> Exercise directions: The required output is the line with "1); mret ClearHolder" through the final line of the entries, each one exactly as it stands.

------ Record excerpts

(* ===== verification/LockSys.v ===== *)
(** * The lock under preemption: kernel/sync.c as an interleaving of threads

    Sync.v runs lock_acquire and lock_release to their end in one thread, with the
    parameter [others] for whatever happens while it waits.  Here the same code is
    cut into the steps between which the clock interrupt can take the CPU away: one
    step for each C statement while interrupts are on, one step from a thread's
    [intr_disable] to the restore or to the context switch.  [acquire_is_steps] and
    [release_is_steps] say that the steps are the code; the rest runs any number of
    threads, the clock and the scheduler on the shared kernel state. *)

From Stdlib Require Import ZArith Lia.
From stdpp Require Import base tactics gmap strings fin_maps functions list.
From S2P Require Import Prelude ByteMem CString Bitmap Interrupt DList Format Paging Idt Memory.
From S2P Require Import Kernel Sched Sync Alloc Thread Timer Switching.

(** Where a thread is in the code of the lock.  [Wait ob old]: switched out in the
    thread_block of sema_dowm; [ob] and [old] are the [old_status] of thread_block
    and of sema_dowm. *)
Inductive pc :=
  | Run | Acquire | Again | Down | Wait (ob old : intr_status) | SetHolder | CheckNr | SetNr
  | Release | Branch | Decr | CheckOne | ClearHolder | ClearNr | Up.

#[global] Instance pc_eq_dec : EqDecision pc.
Proof. solve_decision. Defined.

Definition is_wait (p : pc) : bool := match p with Wait _ _ => true | _ => false end.

Section lock_steps.
Context `{FpEval, Layout, Env}.

(** One round of the loop of sema_dowm, with interrupts off: the thread queues
    itself and switches away, or takes the semaphore. *)
Definition down_round (l : Z) (old : intr_status) : prog kernel pc :=
  x ← load_lock l;
  if value x =? 0 then
    _ ← enqueue_waiter l;
    b ← block_out TASK_BLOCKED;
    mret (Wait (snd b) old)
  else
    _ ← sema_take l;
    _ ← k_intr_set_status old;
    mret SetHolder.

Definition lock_step (l : Z) (p : pc) : prog kernel pc :=
  match p with
  | Run => mret Run
  | Acquire =>
      x ← load_lock l; cur ← running_thread;
      mret (if negb (holder x =? cur) then Down else Again)
  | Again => _ ← update_lock l (λ x, set_repeat_nr (u32 (holder_repeat_nr x + 1)) x); mret Run
  | Down => old_status ← k_intr_disable; down_round l old_status
  | Wait ob old => _ ← k_intr_set_status ob; down_round l old
  | SetHolder => cur ← running_thread; _ ← update_lock l (set_holder cur); mret CheckNr
  | CheckNr => x ← load_lock l; _ ← c_assert acquire_site (holder_repeat_nr x =? 0); mret SetNr
  | SetNr => _ ← update_lock l (set_repeat_nr 1); mret Run
  | Release =>
      x ← load_lock l; cur ← running_thread;
      _ ← c_assert holder_site (holder x =? cur); mret Branch
  | Branch => x ← load_lock l; mret (if 1 <? holder_repeat_nr x then Decr else CheckOne)
  | Decr => _ ← update_lock l (λ x, set_repeat_nr (u32 (holder_repeat_nr x - 1)) x); mret Run
  | CheckOne => x ← load_lock l; _ ← c_assert nr_site (holder_repeat_nr x =? 1); mret ClearHolder
  | ClearHolder => _ ← update_lock l (set_holder NULL); mret ClearNr
  | ClearNr => _ ← update_lock l (set_repeat_nr 0); mret Up
  | Up => _ ← sema_up l; mret Run
  end.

------------

> The answer:
  | CheckOne => x ← load_lock l; _ ← c_assert nr_site (holder_repeat_nr x =? 1); mret ClearHolder
  | ClearHolder => _ ← update_lock l (set_holder NULL); mret ClearNr
  | ClearNr => _ ← update_lock l (set_repeat_nr 0); mret Up
  | Up => _ ← sema_up l; mret Run
  end.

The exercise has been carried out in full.